これはもう、そのままの意味です。テュルクに関連することで活動することのすべてが「テュル活」です。語学はもちろんのこと(語学はやりましょうぜひやりましょう)、トルコ式にチャイを飲むのでも、ウズベク料理を食べるのでも、はたまたテュルク諸語の『星の王子さま』を蒐集するのでも。
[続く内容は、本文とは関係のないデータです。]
(** * Verification of [bot/review.py]

    A shallow embedding of the AI code-review helper: the prompt builder
    [build_prompt], the API client and response extractor [review_diff],
    the file reader [_read_file] and the command-line entry point [main].

    Python text ([str]) is a sequence of Unicode code points; the parsed
    JSON body of a response is a tree of Python objects; calls that reach
    outside the process (environment, network, file system, standard
    streams) are recorded in a trace of events and answered by a [World]. *)

From Stdlib Require Import List NArith ZArith String Ascii Bool Lia DecimalString.
Import ListNotations.

#[local] Set Warnings "-register-all".

(** ** Python text *)

Module PyStr.

(** A Python [str]: its code points, in order. *)
Definition pystr := list N.

(** A source literal made of ASCII characters only. *)
Definition lit (s : string) : pystr := map N_of_ascii (list_ascii_of_string s).

(** [str.isspace] on one code point, the set [str.strip()] removes:
    the Unicode White_Space characters and the separators U+001C..U+001F. *)
Definition isspace (c : N) : bool :=
  ((0x09 <=? c) && (c <=? 0x0d) || (0x1c <=? c) && (c <=? 0x20)
   || (c =? 0x85) || (c =? 0xa0) || (c =? 0x1680)
   || (0x2000 <=? c) && (c <=? 0x200a)
   || (c =? 0x2028) || (c =? 0x2029) || (c =? 0x202f)
   || (c =? 0x205f) || (c =? 0x3000))%N.

Fixpoint lstrip (s : pystr) : pystr :=
  match s with
  | [] => []
  | c :: s' => if isspace c then lstrip s' else s
  end.

Definition rstrip (s : pystr) : pystr := rev (lstrip (rev s)).

(** [s.strip()] *)
Definition strip (s : pystr) : pystr := rstrip (lstrip s).

(** Truth value of a [str]: false exactly for the empty one. *)
Definition truthy (s : pystr) : bool :=
  match s with [] => false | _ :: _ => true end.

(** [s.isspace()] without the non-emptiness requirement: every code point
    of [s] is white space. *)
Definition blank (s : pystr) : bool := forallb isspace s.

Fixpoint eqb (a b : pystr) : bool :=
  match a, b with
  | [], [] => true
  | x :: a', y :: b' => (x =? y)%N && eqb a' b'
  | _, _ => false
  end.

Fixpoint startswith (s prefix : pystr) {struct prefix} : bool :=
  match prefix, s with
  | [], _ => true
  | p :: prefix', c :: s' => (p =? c)%N && startswith s' prefix'
  | _ :: _, [] => false
  end.

(** [needle in hay] *)
Fixpoint str_in (needle hay : pystr) : bool :=
  startswith hay needle ||
  match hay with
  | [] => false
  | _ :: hay' => str_in needle hay'
  end.

(** [needle] occurs in [hay] as a contiguous run. *)
Definition contains (needle hay : pystr) : Prop :=
  exists pre post, hay = pre ++ needle ++ post.

(** [sep.join(parts)] *)
Fixpoint join (sep : pystr) (parts : list pystr) : pystr :=
  match parts with
  | [] => []
  | [p] => p
  | p :: rest => p ++ sep ++ join sep rest
  end.

End PyStr.
Import PyStr.

(** ** The prompt builder *)

(** The text of the f-string of [build_prompt] before the placeholder
    [{diff_text}]: it opens with the line break that follows the opening
    quotes and ends with the line break after [Diff:]. The template holds one
    character outside ASCII, the dash U+2013 of the example line. *)
Definition prompt_template : pystr :=
  lit "
You are an expert senior code and content reviewer.
You receive a unified Git diff. Your tasks are:

1. *Change Overview (what changed vs previous version)*
- Provide a concise bullet list of the main changes.
- For each item, mention the file name and a short description.
- Example: file.txt " ++ [0x2013%N] ++ lit " new text file added containing a personal message.

2. *Detailed Diff Explanation (before vs after)*
- For each file in the diff, explain what changed compared to the previous version:
    - What was added?
    - What was removed?
    - What was modified?
- When useful, quote small snippets (in backticks) to show the old vs new behavior.

3. *Quality, Risks & Sensitive Content*
- Highlight bugs, logic issues, readability problems, and code smells.
- Analyze configuration and text files as well, not only source code.
- Explicitly flag any *personal, sensitive or inappropriate content* that should not be committed (e.g. names, private messages, secrets).
- Mention potential security or privacy risks.

4. *Actionable Recommendations*
- Provide practical suggestions to improve the changes.
- You can propose refactors, better naming, extra tests, or removal of sensitive data.

Respond in clear Markdown with the following sections:

- Summary of Changes
- File-by-file Diff Explanation
- Risks & Sensitive Content
- Recommendations

Diff:
".

(** [build_prompt(diff_text)]: the formatted template, then [.strip()] on
    the whole of it. *)
Definition build_prompt (diff_text : pystr) : pystr :=
  strip (prompt_template ++ diff_text ++ [0x0a%N]).

(** ** Python objects built by a JSON parser *)

Module PyObj.

(** A [float] is kept by the text [repr] prints for it; the three values that
    are not finite print differently under [str] and under [json.dumps]. *)
Inductive pyfloat :=
| Finite (repr : pystr)
| NaN
| PosInf
| NegInf.

(** What [json.loads] can build. A [VDict] lists its items in insertion order
    with pairwise distinct keys, and its keys are always [str]. *)
Inductive value :=
| VNone
| VBool (b : bool)
| VInt (i : Z)
| VFloat (f : pyfloat)
| VStr (s : pystr)
| VList (items : list value)
| VDict (items : list (pystr * value)).

(** Exceptions that this program raises or lets through. A constructor
    with a [message] stands for any instance of that class, of whatever
    subclass, and carries its [str]. [JSONDecodeError] is the one that
    [response.json()] raises, the class of that name in [requests];
    [OtherException] is an instance of a class that is none of the others
    nor a subclass of one. *)
Inductive exn :=
| AIReviewError (message : pystr)
| RequestException (message : pystr)
| JSONDecodeError
| KeyError
| IndexError
| TypeError
| OSError (message : pystr)
| UnicodeDecodeError
| ValueError (message : pystr)
| UnicodeEncodeError
| OtherException (name message : pystr).

(** The classes are not disjoint: [requests.RequestException] derives from
    [OSError], and the [JSONDecodeError] of [requests] derives from
    [RequestException]. These are the tests an [except] clause makes. *)
Definition isinstance_RequestException (e : exn) : bool :=
  match e with
  | RequestException _ | JSONDecodeError => true
  | _ => false
  end.

Definition isinstance_OSError (e : exn) : bool :=
  match e with
  | OSError _ | RequestException _ | JSONDecodeError => true
  | _ => false
  end.

(** How a call ends. *)
Inductive outcome (A : Type) :=
| Return (a : A)
| Raise (e : exn).
Arguments Return {A} a.
Arguments Raise {A} e.

(** A subscript: [obj["name"]] or [obj[0]]. *)
Inductive key :=
| KStr (s : pystr)
| KInt (i : Z).

Fixpoint dict_get (items : list (pystr * value)) (k : pystr) : option value :=
  match items with
  | [] => None
  | (k', v) :: rest => if PyStr.eqb k' k then Some v else dict_get rest k
  end.

(** [seq[i]] on a sequence of length [len], Python's index rule: negative
    indices count from the end. *)
Definition seq_index {A : Type} (l : list A) (i : Z) : option A :=
  let len := Z.of_nat (List.length l) in
  if (0 <=? i)%Z && (i <? len)%Z then nth_error l (Z.to_nat i)
  else if (- len <=? i)%Z && (i <? 0)%Z then nth_error l (Z.to_nat (len + i))
  else None.

(** [obj[k]]. A dict raises [KeyError] on a missing key (an [int] is never a
    key of a parsed JSON object); a list or a str raises [IndexError] out of
    range and [TypeError] on a [str] subscript; every other object is not
    subscriptable. *)
Definition getitem (obj : value) (k : key) : outcome value :=
  match obj, k with
  | VDict items, KStr s =>
      match dict_get items s with
      | Some v => Return v
      | None => Raise KeyError
      end
  | VDict _, KInt _ => Raise KeyError
  | VList items, KInt i =>
      match seq_index items i with
      | Some v => Return v
      | None => Raise IndexError
      end
  | VStr s, KInt i =>
      match seq_index s i with
      | Some c => Return (VStr [c])
      | None => Raise IndexError
      end
  | _, _ => Raise TypeError
  end.

Definition isinstance_dict (v : value) : bool :=
  match v with VDict _ => true | _ => false end.

(** [k in obj] for a dict [obj]. *)
Definition key_in (k : pystr) (obj : value) : bool :=
  match obj with
  | VDict items => match dict_get items k with Some _ => true | None => false end
  | _ => false
  end.

(** *** Numbers and digits *)

(** [str(i)] of an [int]. *)
Definition int_str (i : Z) : pystr := lit (NilZero.string_of_int (Z.to_int i)).

Definition float_repr (f : pyfloat) : pystr :=
  match f with
  | Finite r => r
  | NaN => lit "nan"
  | PosInf => lit "inf"
  | NegInf => lit "-inf"
  end.

Definition hex_digit (d : N) : N :=
  (if d <? 10 then 0x30 + d else 0x61 + (d - 10))%N.

(** [n] in lower-case hexadecimal, exactly [width] digits (low digits kept). *)
Fixpoint hex_fixed (width : nat) (n : N) : pystr :=
  match width with
  | O => []
  | S w => hex_fixed w (n / 16)%N ++ [hex_digit (n mod 16)%N]
  end.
自分のライフスタイルにちょっとしたテュルク的要素を取り入れると、殺伐としたこんな世の中でもなんとかやっていこうかという気分になれる(当社比)というのですから、人におすすめしないわけにはいきません

幸いにして、私的にも公的にも、「テュルク」的なことにかかわれている日々を最近は過ごせていますが、パンデミックの早い終息を信じて、いろいろな人を巻き込んでテュル活をさらに広げていくことができたら楽しいのではないだろうかと考えています。「友の会」は、その活動の実現のための大いなる第一歩となる…でしょう。きっと。たぶん。おそらく。

そんなわけで、当面は私を含めた初期メンバーで、ここnoteやSNSの活動をスタートしていきたいと思います。テュルク、テュルク諸語にご関心のあるみなさまとの交流促進がかなうことを願ってやみません。
今後ともご支援ご協力のほど、会を代表してお願いいたします。